Or, la réponse de Michael Sabia étonne le cabinet du premier ministre : il ne veut pas seulement investir dans de grands projets d’infrastructure au Québec, il veut en être le gestionnaire, l’opérateur, comme la CDPQ le fait déjà dans l’immobilier. C’était nouveau pour nous, on n’y avait pas pensé, avoue Jean-Louis Dufresne.

Michael Sabia voyait déjà loin en avant. Il voulait une carte de plus dans son jeu pour affronter les autres grands gestionnaires de caisses de retraite de la planète. Il y avait de la concurrence pour les meilleurs projets. Je voulais quelque chose qui puisse démarquer la Caisse à l’échelle mondiale, explique celui qui est maintenant PDG d’Hydro-Québec.

Des piliers de béton.
Des piliers de béton.
Radio-Canada / Ivanoh Demers
Photo: Des piliers de béton pour le futur REM.  Crédit: Radio-Canada / Ivanoh Demers

Acte III Nom de code : le projet avec la Caisse

Michael Sabia et Macky Tall repartent de Québec en septembre 2014 sans rien promettre à Philippe Couillard. On leur a demandé du temps pour voir si on pouvait bâtir un projet qui génère du rendement. Parce que pas de rendement, pas de projet, explique Michael Sabia.

Mais les deux dirigeants de la Caisse demandent à Philippe Couillard de leur promettre quelque chose : si la CDPQ embarque dans les projets du train léger sur rail du pont Champlain et de la navette entre l’aéroport et le centre-ville, le gouvernement devra rester à l’écart autant que possible. Pas question de choisir le trajet, les arrêts ou de se mêler des appels d’offres et du choix des fournisseurs. Bref, pas d’ingérence politique. J’ai accepté. C’était leur argent, après tout, dit Philippe Couillard.

Le 13 janvier 2015, Michael Sabia et Philippe Couillard annoncent publiquement la création de la filiale CDPQ Infra, dirigée par Macky Tall. Le premier mandat prévoit l’analyse des projets de transport en commun entre la Rive-Sud et le centre-ville, entre l’aéroport et le centre-ville, mais aussi un projet de train vers l’ouest de l’île de Montréal. Lors de la première discussion, à l’automne 2014, le train de l’ouest n’était pas dans le portrait, se souvient Roberto Iglesias. Mais le gouvernement a insisté pour l’ajouter à l’analyse parce qu’il y avait une forte pression du caucus et des élus locaux pour remplir cette promesse électorale.

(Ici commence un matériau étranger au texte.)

(** The checks at the start of a step. *)
Lemma leads_asserts n l a : leads n l a → leader_assert n = (Ok tt, n).
Proof.
  intros Hl. pose proof (get_term_rep _ _ (ld_log _ _ _ Hl)) as Ht. rewrite (ld_vote _ _ _ Hl) in Ht. cbn in Ht.
  unfold leader_assert, assert_node.
  assert (on_log get_term n = (Ok (term n, Some (id n)), n)) as Hg
    by (erewrite on_log_Ok by exact Ht; by rewrite with_log_self).
  erewrite M_bind_Ok; [|erewrite M_bind_Ok by reflexivity; erewrite M_bind_Ok by exact Hg;
    unfold check; by rewrite bool_decide_true].
  erewrite M_bind_Ok by reflexivity. erewrite M_bind_Ok
    by (unfold check; rewrite bool_decide_true by apply Hl; reflexivity).
  erewrite M_bind_Ok by reflexivity. erewrite M_bind_Ok by exact Hg. unfold check. by rewrite bool_decide_true.
Qed.

(** ** Applying entries *)

(** A failure to apply entries, or what follows. *)
Definition applied {A B} (out : res A * St) n (k : A → Node → res B * Node) : res B * Node :=
  match out with
  | (Ok r, s) => k r (with_state s n)
  | (Err e, s) => (Err e, with_state s n)
  | (Panic w, s) => (Panic w, with_state s n)
  end.

Lemma apply_all_app es es' r (s : St) :
  apply_all (es ++ es') r s = match apply_all es r s with (Ok r, s) => apply_all es' r s | out => out end.
Proof.
  revert r s. induction es as [|e es IH]; intros r s; cbn [app apply_all]; [done|].
  destruct (apply_entry e s) as [[b|[]|w] s']; done || apply IH.
Qed.

Lemma apply_loop_app {A} xs ys (f : N → res bytes → A → M Node A) acc n :
  apply_loop (xs ++ ys) f acc n = (acc ← apply_loop xs f acc; apply_loop ys f acc) n.
Proof.
  revert acc n. induction xs as [|x xs IH]; intros acc n; cbn [app apply_loop]; [done|].
  unfold mbind, M_bind. destruct (lift x n) as [[e| |] n1]; [|done..].
  destruct (apply_entry e (state n1)) as [[b|[]|w] s']; try done;
    (destruct (f (index e) _ acc _) as [[a| |] n2]; [by rewrite IH|done..]).
Qed.

(** Entries that no one waits for. *)
Lemma apply_unawaited es (ws : gmap N Write) n : (∀ e, e ∈ es → ws !! index e = None) →
  apply_loop (List.map Ok es) respond_write ws n
  = applied (apply_all es (Ok []) (state n)) n (λ _ n, (Ok ws, n)).
Proof.
  intros Hws. revert n. induction es as [|e es IH]; intros n; cbn [List.map apply_loop apply_all].
  - by destruct n.
  - unfold mbind at 1, M_bind at 1, lift. unfold mbind at 1, M_bind at 1.
    assert (∀ r s, (acc ← respond_write (index e) r ws; apply_loop (List.map Ok es) respond_write acc) (with_state s n)
      = applied (apply_all es (Ok []) s) n (λ _ n, (Ok ws, n))) as Hk.
    { intros r s. unfold respond_write. rewrite Hws by apply list_elem_of_here.
      unfold mbind at 1, M_bind at 1, mret at 1, M_ret at 1.
      rewrite IH by (intros; apply Hws; by apply list_elem_of_further).
      cbn [state with_state]. by destruct (apply_all es (Ok []) s) as [[]]. }
    assert (∀ r s, applied (B:=gmap N Write) (apply_all es r s) n (λ _ n, (Ok ws, n))
      = applied (apply_all es (Ok []) s) n (λ _ n, (Ok ws, n))) as Hr by (intros r s; by destruct es).
    destruct (apply_entry e (state n)) as [[b|[]|w] s']; try done; by rewrite Hr, Hk.
Qed.

(** The last entry is answered. *)
Lemma apply_answered es e w n : (∀ e', e' ∈ es → index e' ≠ index e) →
  apply_loop (List.map Ok (es ++ [e])) respond_write {[index e := w]} n
  = applied (apply_all (es ++ [e]) (Ok []) (state n)) n (λ r n,
      (Ok ∅, push_tx {| from := id n; to := w_from w; msg_term := term n;
                        message := ClientResponse (w_id w) (fmap (M:=res) RespWrite r) |} n)).
Proof.
  intros Hes. rewrite List.map_app, apply_loop_app, apply_all_app. unfold mbind, M_bind.
  rewrite apply_unawaited by (intros e' He'; rewrite lookup_singleton_ne; [done|by apply not_eq_sym, Hes]).
  destruct (apply_all es (Ok []) (state n)) as [[r| |] s]; [|done..]. cbn [applied List.map apply_loop apply_all].
  unfold mbind at 1, M_bind at 1, lift. unfold mbind at 1, M_bind at 1. cbn [state with_state].
  destruct (apply_entry e s) as [[b|[]|w'] s']; try done;
    unfold respond_write, send, mbind, M_bind, mret, M_ret; rewrite lookup_singleton_eq; cbn; by rewrite delete_singleton_eq.
Qed.

(** ** The log *)

Lemma indexed_from_app i es es' :
  indexed_from i (es ++ es') = indexed_from i es ++ indexed_from (i + N.of_nat (length es)) es'.
Proof.
  unfold indexed_from. rewrite imap_app. f_equal. apply imap_ext. intros j p _. cbn. f_equal. lia.
Qed.
Lemma uncommitted_snoc a p : a_commit_index a ≤ a_length a →
  uncommitted (with_entries a (a_entries a ++ [p])) = uncommitted a ++ [mk_entry (a_length a + 1) p].
Proof.
  unfold uncommitted, a_length. intros Hc. change (a_commit_index (with_entries _ _)) with (a_commit_index a).
  cbn [a_entries with_entries]. rewrite drop_app_le by lia. rewrite indexed_from_app, length_drop.
  f_equal. unfold indexed_from. cbn. do 2 f_equal. lia.
Qed.
Lemma uncommitted_index a e : e ∈ uncommitted a → a_commit_index a < index e ≤ a_length a.
Proof.
  unfold uncommitted, indexed_from, a_length. intros (i & p & -> & Hi%lookup_lt_Some)%elem_of_lookup_imap.
  rewrite length_drop in Hi. cbn. lia.
Qed.
(* ===== verification/DbClient.v ===== *)
(** The client (src/src/client.rs): calls over a connection to a server, the
    transaction that the client believes to be open, and retries.

    The connection is what was received and not read yet, what was written and
    not sent yet, and the other end: [exchange] is what the other end does with
    the bytes that a flush sends, and what it sends back. *)
From Stdlib Require Import Strings.Byte Strings.String NArith ZArith Lia.
From stdpp Require Import base list gmap strings.
From S2P Require Import Prelude BTreeMap KeyCode Engine Bincode Mvcc RaftLog RaftNode SqlTypes.
From S2P Require Import SqlExpression SqlSchema SqlKv SqlPlan SqlExec SqlLexer SqlSession SqlRaft Server.

Open Scope N_scope.

Section client.
Context {W : Type} (exchange : list byte → W → list byte * W).
Context `{Stream SqlRequest, Stream (res SqlResponse)}.
(** [rand::thread_rng().gen_range(a..=b)]: the number that the n-th call draws. *)
Context (gen_range : nat → N → N → N).

(** [Client]. *)
Record DbClient := {
  reader : list byte;
  writer : list byte;
  client_txn : option (N * bool);
  remote : W
}.

Definition on_reader {A} (m : M (list byte) A) : M DbClient A := λ c,
  let '(r, rest) := m (reader c) in
  (r, {| reader := rest; writer := writer c; client_txn := client_txn c; remote := remote c |}).
Definition on_writer {A} (m : M (list byte) A) : M DbClient A := λ c,
  let '(r, w) := m (writer c) in
  (r, {| reader := reader c; writer := w; client_txn := client_txn c; remote := remote c |}).
Definition flush : M DbClient unit := λ c,
  let '(bs, w) := exchange (writer c) (remote c) in
  (Ok tt, {| reader := reader c ++ bs; writer := []; client_txn := client_txn c; remote := w |}).
Definition get_client_txn : M DbClient (option (N * bool)) := λ c, (Ok (client_txn c), c).
Definition set_client_txn (t : option (N * bool)) : M DbClient unit := λ c,
  (Ok tt, {| reader := reader c; writer := writer c; client_txn := t; remote := remote c |}).

(** [Client::call]. *)
Definition call (request : SqlRequest) : M DbClient SqlResponse :=
  _ ← on_writer (serialize_into request);
  _ ← flush;
  response ← on_reader deserialize_from;
  lift response.

Definition unexpected_response {A} : res A := Err (EInternal (Msg "Unexpected response {:?}" [])).

(** The loop of [Client::execute] that reads rows. *)
Fixpoint read_rows (fuel : nat) (rows : list Row) : M DbClient (list Row) :=
  match fuel with
  | O => lift (Panic "rows: out of fuel")
  | S fuel =>
      response ← on_reader deserialize_from;
      response ← lift response;
      match response with
      | AnsRow (Some row) => read_rows fuel (rows ++ [row])
      | AnsRow None => mret rows
      | _ => lift unexpected_response
      end
  end.
Definition read_all_rows : M DbClient (list Row) := λ c, read_rows (S (length (reader c))) [] c.

(** The last [match] of [Client::execute]. *)
Definition track_txn (rs : ResultSet) : M DbClient unit :=
  match rs with
  | RBegin version read_only => set_client_txn (Some (version, read_only))
  | RCommit _ | RRollback _ => set_client_txn None
  | _ => mret tt
  end.

(** [Client::execute]. *)
Definition client_run (query : bytes) : M DbClient ResultSet :=
  response ← call (ReqExecute query);
  resultset ← match response with
              | AnsExecute rs => mret rs
              | _ => lift unexpected_response
              end;
  resultset ← match resultset with
              | RQuery columns _ =>
                  rows ← read_all_rows;
                  mret (RQuery columns (rows_of (Ok <$> rows)))
              | rs => mret rs
              end;
  _ ← track_txn resultset;
  mret resultset.

Definition unexpected_value {A} : res A := Err (EValue (Msg "Unexpected response: {:?}" [])).

(** [Client::get_table], [Client::list_tables] and [Client::status]. *)
Definition client_get_table (table : bytes) : M DbClient Table :=
  response ← call (ReqGetTable table);
  match response with AnsGetTable t => mret t | _ => lift unexpected_value end.
Definition client_list_tables : M DbClient (list bytes) :=
  response ← call ReqListTables;
  match response with AnsListTables t => mret t | _ => lift unexpected_value end.
Definition client_server_status : M DbClient ServerStatus :=
  response ← call ReqServerStatus;
  match response with AnsStatus s => mret s | _ => lift unexpected_value end.

(** * Retries *)

Definition MAX_RETRIES : N := 10.
Definition MIN_WAIT : N := 10.
Definition MAX_WAIT : N := 2000.

Definition rollback_query : bytes := str (text "ROLLBACK").

(** The wait before a retry: an overflow or an empty range would panic. *)
Definition checked_u64 (n : N) : res N :=
  if n <=? u64_max then Ok n else Panic "attempt to multiply with overflow".
Definition backoff (retries : N) : res N :=
  factor ← checked_u64 (2 ^ retries);
  base ← checked_u64 (MIN_WAIT * factor);
  let wait := N.min base MAX_WAIT in
  if MIN_WAIT <=? wait then Ok (gen_range (N.to_nat retries) MIN_WAIT wait)
  else Panic "cannot sample empty range".

Definition retryable (e : Error) : bool :=
  match e with ESerialization | EAbort => true | _ => false end.

(** The error is returned; that of a rollback is ignored. *)
Definition return_error {T} (e : Error) : M DbClient T := λ c,
  match client_txn c with
  | None => (Err e, c)
  | Some _ =>
      match client_run rollback_query c with
      | (Panic w, c) => (Panic w, c)
      | (_, c) => (Err e, c)
      end
  end.

(** [Client::with_retry]: [left] is [MAX_RETRIES - retries]. *)
Fixpoint retry_loop {T} (f : M DbClient T) (left : nat) : M DbClient T := λ c,
  match f c with
  | (Ok r, c) => (Ok r, c)
  | (Panic w, c) => (Panic w, c)
  | (Err e, c) =>
      match left with
      | S left' =>
          if retryable e then
            (t ← get_client_txn;
             _ ← match t with Some _ => _ ← client_run rollback_query; mret tt | None => mret tt end;
             _ ← lift (backoff (MAX_RETRIES - N.of_nat left));
             retry_loop f left') c
          else return_error e c
      | O => return_error e c
      end
  end.
Definition with_retry {T} (f : M DbClient T) : M DbClient T := retry_loop f (N.to_nat MAX_RETRIES).
End client.
Arguments DbClient W : clear implicits.
(* ===== verification/ServerClaims.v ===== *)
(** The client and the server: the answers that a client gets, the transaction
    that it tracks, and what its retries miss. *)
From Stdlib Require Import Strings.Byte Strings.String NArith ZArith Lia.
From stdpp Require Import base list gmap countable strings.
From S2P Require Import Prelude BTreeMap KeyCode Engine Memory Bincode Mvcc RaftLog RaftLogSpec RaftNode SqlTypes.
From S2P Require Import SqlExpression SqlSchema SqlKv SqlPlan SqlExec SqlAggregate SqlExecutor SqlAst SqlLexer.
From S2P Require Import SqlParser SqlPlanner SqlSession SqlStatementPrint SqlParserClaims SqlRaft.
From S2P Require Import SqlRaftSpec RaftSingle Server DbClient ServerSpec ServerRoute.

Open Scope N_scope.

Section protocol.
Context {S H : Type} `{SqlEngine S H} `{Libm, Regex, UnicodeLaws}.
Context `{StreamLaws SqlRequest, StreamLaws (res SqlResponse)}.
Context (engine_status : M S (RaftStatus * MvccStatus)) (gen_range : nat → N → N → N) (id : N).
Implicit Types (c : DbClient (Peer S H)) (s : Session S H).

Abbreviation client_run_ := (client_run (exchange engine_status id)).
Abbreviation with_retry_ := (with_retry (exchange engine_status id) gen_range).

(** C8. A client that is connected to a session of the server gets, for every
    sequence of requests (queries, table schemas, table names, status), exactly
    what the session answers to them, through the encoded requests and responses
    on the connection: the rows of a query in order, or the first error of its
    rows, and after each answer nothing is left on the connection. *)
Theorem protocol_exact l c s rs s' : synced c s → session_answers engine_status id l s = (rs, s') →
  Forall answered rs →
  ∃ c', client_answers engine_status id l c = (answer_of <$> rs, c') ∧ synced c' s'.
Proof. apply answers_exact. Qed.

(** C9. For a query that does not panic, on an engine that begins transactions
    as they are asked for (as both engines do), the transaction that a client
    believes to be open after the query is the one that is open in its session;
    the only exception is a query that is parsed as COMMIT or ROLLBACK and
    returns an error, which ends the transaction of the session but not that of
    the client. *)
Theorem txn_tracked query c s r s' : begins_as_asked → synced c s → client_txn c = txn_of <$> txn s →
  session_execute query s = (r, s') → completes r →
  ∃ c', client_run_ query c = (received r, c') ∧ synced c' s' ∧
    (client_txn c' = txn_of <$> txn s' ∨
     (parse query = Ok SCommit ∨ parse query = Ok SRollback) ∧
       is_Some (txn s) ∧ txn s' = None ∧ client_txn c' = client_txn c ∧ ∃ e, r = Err e).
Proof.
  intros Hb Hc Ht Hs Hr. destruct (run_exact engine_status id query c s r s' Hc Hs Hr) as (c' & Hrun & Hc' & Htxn).
  exists c'. split_and!; [done..|]. rewrite Htxn. assert (tracked (received r) (client_txn c) = tracked r (client_txn c)) as ->.
  { destruct r as [rs| |]; [|done..]. destruct rs; try done. cbn. by destruct (all_rows rows). }
  unfold session_execute, mbind, M_bind, lift in Hs. destruct (parse query) as [st|e|w].
  - destruct (statement_txn st s r s' Hb Hs) as [E|(Hst & Hsome & Hn & He)]; [left; by rewrite Ht, E|].
    right. destruct r as [rs|e|w]; [by destruct (He rs)| |done]. split_and!; [|by eauto..].
    destruct Hst as [-> | ->]; [by left|by right].
  - injection Hs as <- <-. by left.
  - by injection Hs as <- <-.
Qed.
(* ===== verification/Rasql.v ===== *)
(** The command-line client (src/src/bin/rasql.rs): what it prints for the lines
    that are typed, and when a typed statement is complete.

    The terminal is a list of what [readline] returns; the history file is left
    out.  What is printed is a list of [Output]s: text, and errors, which are
    printed by their message.  The class [Fixed] is what the code takes from the
    formatting of floats: the text with a number of decimals.

    What the client should show is specified apart from the loop, by relations:
    [result_lines] for a result, [reply] for a line, [transcript] for the lines of
    a terminal and [shows] from the start.  The loop prints what they give. *)
From Stdlib Require Import Strings.Byte Strings.Ascii Strings.String NArith ZArith Lia Floats.SpecFloat.
From stdpp Require Import base list gmap strings sorting.
From S2P Require Import Prelude BTreeMap KeyCode Engine Memory Bincode Mvcc RaftLog RaftNode SqlTypes.
From S2P Require Import SqlExpression SqlSchema SqlKv SqlPlan SqlExec SqlExecutor SqlAst SqlLexer SqlParser.
From S2P Require Import SqlLexSpec SqlGrammar SqlPlanner SqlSession SqlDisplay SqlRaft SqlRaftSpec Server.
From S2P Require Import DbClient ServerSpec.

Open Scope N_scope.

(** * The calls of a client *)

Class Calls (C : Type) := {
  db_execute : bytes → M C ResultSet;
  db_get_table : bytes → M C Table;
  db_list_tables : M C (list bytes);
  db_status : M C ServerStatus;
  db_txn : C → option (N * bool)
}.

(** * The terminal *)

(** [Editor::readline]. *)
Inductive Readline :=
| Typed (line : list char)
| Eof
| Interrupted
| Broken (m : Prelude.message).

Le gouvernement souhaitait une antenne jusqu’à la petite municipalité d’Hudson, 25 km à l’ouest de l’île de Montréal. Michael Sabia et Macky Tall rejettent l’idée : pas rentable. Mais ils acceptent d’étudier un trajet qui s’arrêterait à Saint-Anne-de-Bellevue ou à Pointe-Claire, dans l’ouest de l’île de Montréal.

Quelques jours après l’annonce de la création de la filiale CDPQ Infra, Philippe Couillard prend la direction de son premier Forum économique mondial de Davos, dans les Alpes suisses. Un matin, il assiste à une conférence sur l’implication des caisses de retraite dans les projets d’infrastructure. L’homme qui monte sur scène pour prendre la parole devant les riches et puissants de la planète est… Michael Sabia! Il a expliqué avec beaucoup d’éloquence que les infrastructures des pays occidentaux tombent en ruine, mais que les gouvernements n’ont pas d’argent et que la privatisation n’est pas souhaitable. Il affirmait que ça prenait un autre joueur dans l’équation, un joueur public, avec une conscience sociale, comme les caisses de retraite, raconte Philippe Couillard, qui inventera à ce moment-là l’expression qui sera régulièrement utilisée par la suite pour décrire les projets de la CDPQ Infra au Québec : partenariat public-public.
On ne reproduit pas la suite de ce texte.